The well-being of her own city depends on the plant as well.

Granite City, like many small industrial towns, has been waging a fight for survival over the past half-century—a decline Trump promised to reverse. In 1970, more than 40,000 people called Granite City home. In 2018, only about 28,000 did, according to Census estimates. Its poverty rate last year was 17.6%, compared with 11.8% nationally.

Granite City’s budget is so stressed that the municipal government is considering selling the sewer system. Its pension system is short $130 million. The real-estate listings are heavy on foreclosure auctions and the opioid crisis is raging so openly that you can spy mid-afternoon drug deals just blocks from U.S. Steel’s cavernous blue buildings.

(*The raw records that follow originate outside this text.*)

Definition PhpCreateHandleTableLevel1 : ST ht_state Z :=
  r ← try_allocate KindLevel1;
  match r with
  | None => mret 0
  | Some table => s ← get_st; put_st (set_level1 (<[table := null_pointers]> (level1 (Mem s))) s) ;; mret table
  end.
Definition PhpCreateHandleTableLevel2 : ST ht_state Z :=
  r ← try_allocate KindLevel2;
  match r with
  | None => mret 0
  | Some table => s ← get_st; put_st (set_level2 (<[table := null_pointers]> (level2 (Mem s))) s) ;; mret table
  end.

(** Freeing what is not allocated is a fault. *)
Definition PhpFreeHandleTableLevel0 (Table : Z) : ST ht_state unit := λ s,
  match level0 (Mem s) !! Table with
  | Some _ => Some (tt, set_level0 (delete Table (level0 (Mem s))) s)
  | None => None
  end.
Definition PhpFreeHandleTableLevel1 (Table : Z) : ST ht_state unit := λ s,
  match level1 (Mem s) !! Table with
  | Some _ => Some (tt, set_level1 (delete Table (level1 (Mem s))) s)
  | None => None
  end.
Definition PhpFreeHandleTableLevel2 (Table : Z) : ST ht_state unit := λ s,
  match level2 (Mem s) !! Table with
  | Some _ => Some (tt, set_level2 (delete Table (level2 (Mem s))) s)
  | None => None
  end.

(** [PhFree(HandleTable)]. *)
Definition free_table : ST ht_state unit :=
  _ ← get_table; s ← get_st; put_st (HtState None (Mem s) (attempts s)).

(** ** Creating and destroying a table *)

(** Whether a table was created; the global free lists of blocks are part of the
    allocator. *)
Definition PhCreateHandleTable : ST ht_state bool :=
  r ← try_allocate KindTable;
  match r with
  | None => mret false
  | Some _ =>
      s ← get_st;
      put_st (HtState (Some uninitialized) (Mem s) (attempts s)) ;;
      update_table (λ t, with_Lock t false) ;;
      update_table (λ t, with_NextValue t 0) ;;
      update_table (λ t, with_Count t 0) ;;
      table0 ← PhpCreateHandleTableLevel0 true;
      update_table (λ t, with_TableValue t table0) ;;
      t ← get_table;
      if TableValue t =? 0 then
        free_table ;;
        mret false
      else
        update_table (λ t, with_FreeValue t 0) ;;
        update_table (λ t, with_NextValue t PH_HANDLE_TABLE_LEVEL_ENTRIES) ;;
        update_table (λ t, with_FreeValueAlt t PH_HANDLE_VALUE_INVALID) ;;
        update_table (λ t, with_Flags t 0) ;;
        update_table (λ t, with_Locks t (replicate (Z.to_nat PH_HANDLE_TABLE_LOCKS) O)) ;;
        mret true
  end.

(** The level in the low bits of [TableValue], and the address that is left. *)
Definition table_level (t : PH_HANDLE_TABLE) : Z := Z.land (TableValue t) PH_HANDLE_TABLE_LEVEL_MASK.
Definition table_address (t : PH_HANDLE_TABLE) : Z := TableValue t - table_level t.

(** The loops over the pointers of a block, which end at the first null pointer;
    [n] elements are left. *)
Fixpoint free_level0_tables (n : nat) (i table1 : Z) : ST ht_state unit :=
  match n with
  | O => mret tt
  | S n =>
      table0 ← get_level1 table1 i;
      if table0 =? 0 then mret tt
      else PhpFreeHandleTableLevel0 table0 ;; free_level0_tables n (i + 1) table1
  end.
Fixpoint free_level1_tables (n : nat) (i table2 : Z) : ST ht_state unit :=
  match n with
  | O => mret tt
  | S n =>
      table1 ← get_level2 table2 i;
      if table1 =? 0 then mret tt
      else
        free_level0_tables (Z.to_nat PH_HANDLE_TABLE_LEVEL_ENTRIES) 0 table1 ;;
        PhpFreeHandleTableLevel1 table1 ;;
        free_level1_tables n (i + 1) table2
  end.

Definition PhDestroyHandleTable : ST ht_state unit :=
  t ← get_table;
  let tableValue := table_address t in
  (if table_level t =? 0 then PhpFreeHandleTableLevel0 tableValue
   else if table_level t =? 1 then
     free_level0_tables (Z.to_nat PH_HANDLE_TABLE_LEVEL_ENTRIES) 0 tableValue ;;
     PhpFreeHandleTableLevel1 tableValue
   else if table_level t =? 2 then
     free_level1_tables (Z.to_nat PH_HANDLE_TABLE_LEVEL_ENTRIES) 0 tableValue ;;
     PhpFreeHandleTableLevel2 tableValue
   else fault) ;;
  free_table.

(** ** Entries *)

Definition PhpLookupHandleTableEntry (HandleValue : Z) : ST ht_state (option entry_ptr) :=
  t ← get_table;
  if NextValue t <=? HandleValue then mret None
  else
    let tableValue := table_address t in
    if table_level t =? 0 then mret (Some (tableValue, HandleValue))
    else if table_level t =? 1 then
      table0 ← get_level1 tableValue (PH_HANDLE_VALUE_LEVEL1_U HandleValue);
      mret (Some (table0, PH_HANDLE_VALUE_LEVEL0 HandleValue))
    else if table_level t =? 2 then
      table1 ← get_level2 tableValue (PH_HANDLE_VALUE_LEVEL2_U HandleValue);
      table0 ← get_level1 table1 (PH_HANDLE_VALUE_LEVEL1 HandleValue);
      mret (Some (table0, PH_HANDLE_VALUE_LEVEL0 HandleValue))
    else fault.

(** Dereferencing what a search returned; [NULL] faults. *)
Definition deref (p : option entry_ptr) : ST ht_state entry_ptr :=
  match p with Some p => mret p | None => fault end.

(** ** Growing the table *)

(** The three cases, by level: the new block of entries, or [None] where the
    function returns [FALSE]. *)
Definition more_at_level0 (Initialize : bool) (tableValue : Z) : ST ht_state (option Z) :=
  table1 ← PhpCreateHandleTableLevel1;
  if table1 =? 0 then mret None
  else
    table0 ← PhpCreateHandleTableLevel0 Initialize;
    if table0 =? 0 then PhpFreeHandleTableLevel1 table1 ;; mret None
    else
      put_level1 table1 0 tableValue ;;
      put_level1 table1 1 table0 ;;
      update_table (λ t, with_TableValue t (Z.lor table1 1)) ;;
      mret (Some table0).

Alderman Gerald Williams, whose First Ward includes the plant, said the decline began in the late 1960s when a military depot scaled back. Since then, more plants have left than landed in Granite City. As a maintenance mechanic, he helped shut down four himself.

At 79, Williams has been a Granite City resident his entire life, lives within a half block of three siblings and has four grandchildren and eight great-grandchildren in town. But his neighborhood has changed profoundly, becoming home to a mix of old-timers and a transient population living in properties owned by investors he called “slumlords.”

The alderman walks the streets with a seven-shot Ruger .380 in his back pocket. “You don’t know what you are going to run into,” he said almost plaintively.

There are still those working to reinvent Granite City.

Brenda Whitaker, who left her job as a coil operator at the mill 15 years ago to open a tea room, now has four downtown businesses. Her latest venture is a board-game café attached to her Novel Idea bookstore that features espresso, a cereal bar and a hipster staff.

She’s not giving up on Granite City—“As long as you have people who are working toward the same goal, I think: ‘Sure, it’s got a chance.’”—but she also knows that the future may not be forged in the furnaces at the mill.

“You can’t just depend on it,” she said.